:: Recorded data ::

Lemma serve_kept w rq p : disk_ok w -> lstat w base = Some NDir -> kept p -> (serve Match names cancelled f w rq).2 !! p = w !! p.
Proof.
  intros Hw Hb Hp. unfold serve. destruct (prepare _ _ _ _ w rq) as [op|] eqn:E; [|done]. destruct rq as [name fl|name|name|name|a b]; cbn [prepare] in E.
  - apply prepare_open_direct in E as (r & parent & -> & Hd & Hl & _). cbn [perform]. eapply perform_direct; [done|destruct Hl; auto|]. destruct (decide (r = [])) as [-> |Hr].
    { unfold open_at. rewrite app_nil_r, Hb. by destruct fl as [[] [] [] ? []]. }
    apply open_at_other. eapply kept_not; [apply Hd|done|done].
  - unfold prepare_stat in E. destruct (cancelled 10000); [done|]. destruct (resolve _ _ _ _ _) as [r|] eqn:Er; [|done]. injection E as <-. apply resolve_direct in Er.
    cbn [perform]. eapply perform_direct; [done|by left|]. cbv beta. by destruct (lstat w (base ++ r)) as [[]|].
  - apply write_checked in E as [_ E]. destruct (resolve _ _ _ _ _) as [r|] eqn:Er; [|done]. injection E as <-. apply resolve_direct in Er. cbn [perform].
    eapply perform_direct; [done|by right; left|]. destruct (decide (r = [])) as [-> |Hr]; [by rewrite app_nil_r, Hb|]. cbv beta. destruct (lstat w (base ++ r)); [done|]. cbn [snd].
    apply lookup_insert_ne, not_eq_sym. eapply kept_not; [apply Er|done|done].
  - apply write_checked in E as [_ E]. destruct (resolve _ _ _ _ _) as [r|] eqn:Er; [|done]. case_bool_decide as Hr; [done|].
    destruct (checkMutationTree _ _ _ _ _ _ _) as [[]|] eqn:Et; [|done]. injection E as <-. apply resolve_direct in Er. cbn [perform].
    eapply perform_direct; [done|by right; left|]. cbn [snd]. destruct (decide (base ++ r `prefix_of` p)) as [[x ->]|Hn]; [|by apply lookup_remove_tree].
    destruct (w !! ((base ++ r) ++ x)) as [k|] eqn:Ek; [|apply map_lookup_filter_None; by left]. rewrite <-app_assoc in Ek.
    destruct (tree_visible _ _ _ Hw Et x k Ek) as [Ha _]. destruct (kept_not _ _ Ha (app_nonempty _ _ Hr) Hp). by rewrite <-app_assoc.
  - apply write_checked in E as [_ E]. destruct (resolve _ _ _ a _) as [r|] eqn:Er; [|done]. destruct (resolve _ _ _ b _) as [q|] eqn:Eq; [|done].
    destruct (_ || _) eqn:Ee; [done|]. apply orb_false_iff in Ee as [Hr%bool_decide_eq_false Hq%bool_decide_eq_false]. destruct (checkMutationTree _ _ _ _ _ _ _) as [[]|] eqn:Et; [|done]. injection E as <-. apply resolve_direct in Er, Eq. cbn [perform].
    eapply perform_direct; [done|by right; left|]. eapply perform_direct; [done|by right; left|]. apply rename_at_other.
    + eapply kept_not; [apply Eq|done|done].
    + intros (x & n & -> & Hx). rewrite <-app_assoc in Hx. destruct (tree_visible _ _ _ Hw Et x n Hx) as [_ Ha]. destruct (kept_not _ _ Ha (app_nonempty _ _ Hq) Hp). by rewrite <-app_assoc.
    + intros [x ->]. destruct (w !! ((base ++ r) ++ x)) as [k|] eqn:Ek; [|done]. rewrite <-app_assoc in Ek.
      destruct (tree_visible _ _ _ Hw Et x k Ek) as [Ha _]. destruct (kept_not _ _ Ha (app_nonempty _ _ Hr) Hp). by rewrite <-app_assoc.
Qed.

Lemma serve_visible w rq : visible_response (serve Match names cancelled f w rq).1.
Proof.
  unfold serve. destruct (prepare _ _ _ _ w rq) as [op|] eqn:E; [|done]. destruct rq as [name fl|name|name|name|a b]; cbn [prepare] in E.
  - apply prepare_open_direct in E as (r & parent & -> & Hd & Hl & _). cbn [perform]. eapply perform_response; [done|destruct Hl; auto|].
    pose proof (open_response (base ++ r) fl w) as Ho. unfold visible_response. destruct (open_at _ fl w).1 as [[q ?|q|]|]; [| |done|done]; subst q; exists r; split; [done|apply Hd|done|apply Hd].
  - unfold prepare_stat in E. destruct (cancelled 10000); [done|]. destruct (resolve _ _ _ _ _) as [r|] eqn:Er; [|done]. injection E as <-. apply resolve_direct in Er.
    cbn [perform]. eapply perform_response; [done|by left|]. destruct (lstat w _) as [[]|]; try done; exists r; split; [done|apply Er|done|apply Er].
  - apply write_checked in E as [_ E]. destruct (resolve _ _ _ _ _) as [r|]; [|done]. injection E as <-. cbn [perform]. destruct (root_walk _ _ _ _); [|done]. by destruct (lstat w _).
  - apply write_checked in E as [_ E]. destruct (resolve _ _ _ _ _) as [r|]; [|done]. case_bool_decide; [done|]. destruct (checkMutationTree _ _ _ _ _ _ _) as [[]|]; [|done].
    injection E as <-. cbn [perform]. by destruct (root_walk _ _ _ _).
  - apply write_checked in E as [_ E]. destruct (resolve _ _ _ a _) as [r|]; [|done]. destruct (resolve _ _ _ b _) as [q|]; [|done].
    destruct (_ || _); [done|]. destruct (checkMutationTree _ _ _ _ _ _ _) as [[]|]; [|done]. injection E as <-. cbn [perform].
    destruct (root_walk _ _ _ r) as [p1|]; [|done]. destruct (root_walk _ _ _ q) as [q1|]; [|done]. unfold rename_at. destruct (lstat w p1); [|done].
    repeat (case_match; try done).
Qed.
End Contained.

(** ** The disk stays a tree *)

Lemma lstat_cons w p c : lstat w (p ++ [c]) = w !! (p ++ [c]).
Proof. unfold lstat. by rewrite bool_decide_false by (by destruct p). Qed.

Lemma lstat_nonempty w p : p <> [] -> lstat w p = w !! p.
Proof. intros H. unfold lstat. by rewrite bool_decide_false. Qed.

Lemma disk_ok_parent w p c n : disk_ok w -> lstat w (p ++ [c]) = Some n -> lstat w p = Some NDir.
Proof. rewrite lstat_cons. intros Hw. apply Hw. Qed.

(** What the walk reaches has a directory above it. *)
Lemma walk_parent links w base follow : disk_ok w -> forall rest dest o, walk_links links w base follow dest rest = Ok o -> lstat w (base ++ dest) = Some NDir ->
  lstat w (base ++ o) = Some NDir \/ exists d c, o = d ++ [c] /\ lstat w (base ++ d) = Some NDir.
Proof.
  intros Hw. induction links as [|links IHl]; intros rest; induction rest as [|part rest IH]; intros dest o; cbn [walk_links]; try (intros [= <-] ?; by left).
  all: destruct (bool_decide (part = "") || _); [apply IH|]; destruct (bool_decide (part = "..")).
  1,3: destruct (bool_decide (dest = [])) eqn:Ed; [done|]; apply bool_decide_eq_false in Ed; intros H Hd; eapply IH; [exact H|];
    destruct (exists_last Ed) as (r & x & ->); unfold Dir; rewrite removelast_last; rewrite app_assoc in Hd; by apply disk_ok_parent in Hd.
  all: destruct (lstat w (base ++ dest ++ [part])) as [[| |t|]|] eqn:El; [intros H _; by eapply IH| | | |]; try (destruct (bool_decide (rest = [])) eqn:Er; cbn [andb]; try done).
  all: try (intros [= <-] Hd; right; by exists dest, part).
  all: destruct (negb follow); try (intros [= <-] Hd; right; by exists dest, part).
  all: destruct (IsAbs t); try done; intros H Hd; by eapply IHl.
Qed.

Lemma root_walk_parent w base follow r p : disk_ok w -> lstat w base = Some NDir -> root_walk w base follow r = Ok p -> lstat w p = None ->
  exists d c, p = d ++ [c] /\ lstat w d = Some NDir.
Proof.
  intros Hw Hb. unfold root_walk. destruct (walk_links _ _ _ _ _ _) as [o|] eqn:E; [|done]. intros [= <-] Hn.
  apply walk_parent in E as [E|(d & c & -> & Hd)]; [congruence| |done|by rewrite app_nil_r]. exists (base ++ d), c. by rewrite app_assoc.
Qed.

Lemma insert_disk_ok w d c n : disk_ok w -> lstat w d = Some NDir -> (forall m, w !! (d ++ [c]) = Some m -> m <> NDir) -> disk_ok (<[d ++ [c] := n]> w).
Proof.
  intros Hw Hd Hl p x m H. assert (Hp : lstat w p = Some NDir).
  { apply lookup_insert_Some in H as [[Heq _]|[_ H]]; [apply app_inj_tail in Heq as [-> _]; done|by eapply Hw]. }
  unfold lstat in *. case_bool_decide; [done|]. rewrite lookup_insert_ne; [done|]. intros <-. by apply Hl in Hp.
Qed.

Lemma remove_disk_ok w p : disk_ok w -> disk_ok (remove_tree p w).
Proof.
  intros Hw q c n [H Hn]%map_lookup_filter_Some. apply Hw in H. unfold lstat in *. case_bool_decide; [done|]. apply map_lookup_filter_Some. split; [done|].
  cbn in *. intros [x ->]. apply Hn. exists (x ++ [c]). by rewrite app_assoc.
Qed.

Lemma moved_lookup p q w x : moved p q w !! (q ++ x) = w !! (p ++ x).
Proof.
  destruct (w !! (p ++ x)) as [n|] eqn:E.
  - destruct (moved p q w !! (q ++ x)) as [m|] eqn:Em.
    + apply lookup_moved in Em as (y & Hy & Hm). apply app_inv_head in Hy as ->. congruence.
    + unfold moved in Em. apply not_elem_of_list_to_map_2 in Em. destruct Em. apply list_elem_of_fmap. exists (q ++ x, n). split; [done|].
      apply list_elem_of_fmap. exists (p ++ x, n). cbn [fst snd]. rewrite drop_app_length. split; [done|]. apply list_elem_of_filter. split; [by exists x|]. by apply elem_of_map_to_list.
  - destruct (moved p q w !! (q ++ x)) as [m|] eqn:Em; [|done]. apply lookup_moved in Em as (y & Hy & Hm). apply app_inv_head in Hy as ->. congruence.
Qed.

:::

- Exercise aim
Taking the entries above, write out exactly each line from the one holding "Lemma insert_disk_ok w" to the one holding "apply lookup_insert_Some in", both included, and stop there.

- Output
Lemma insert_disk_ok w d c n : disk_ok w -> lstat w d = Some NDir -> (forall m, w !! (d ++ [c]) = Some m -> m <> NDir) -> disk_ok (<[d ++ [c] := n]> w).
Proof.
  intros Hw Hd Hl p x m H. assert (Hp : lstat w p = Some NDir).
  { apply lookup_insert_Some in H as [[Heq _]|[_ H]]; [apply app_inj_tail in Heq as [-> _]; done|by eapply Hw]. }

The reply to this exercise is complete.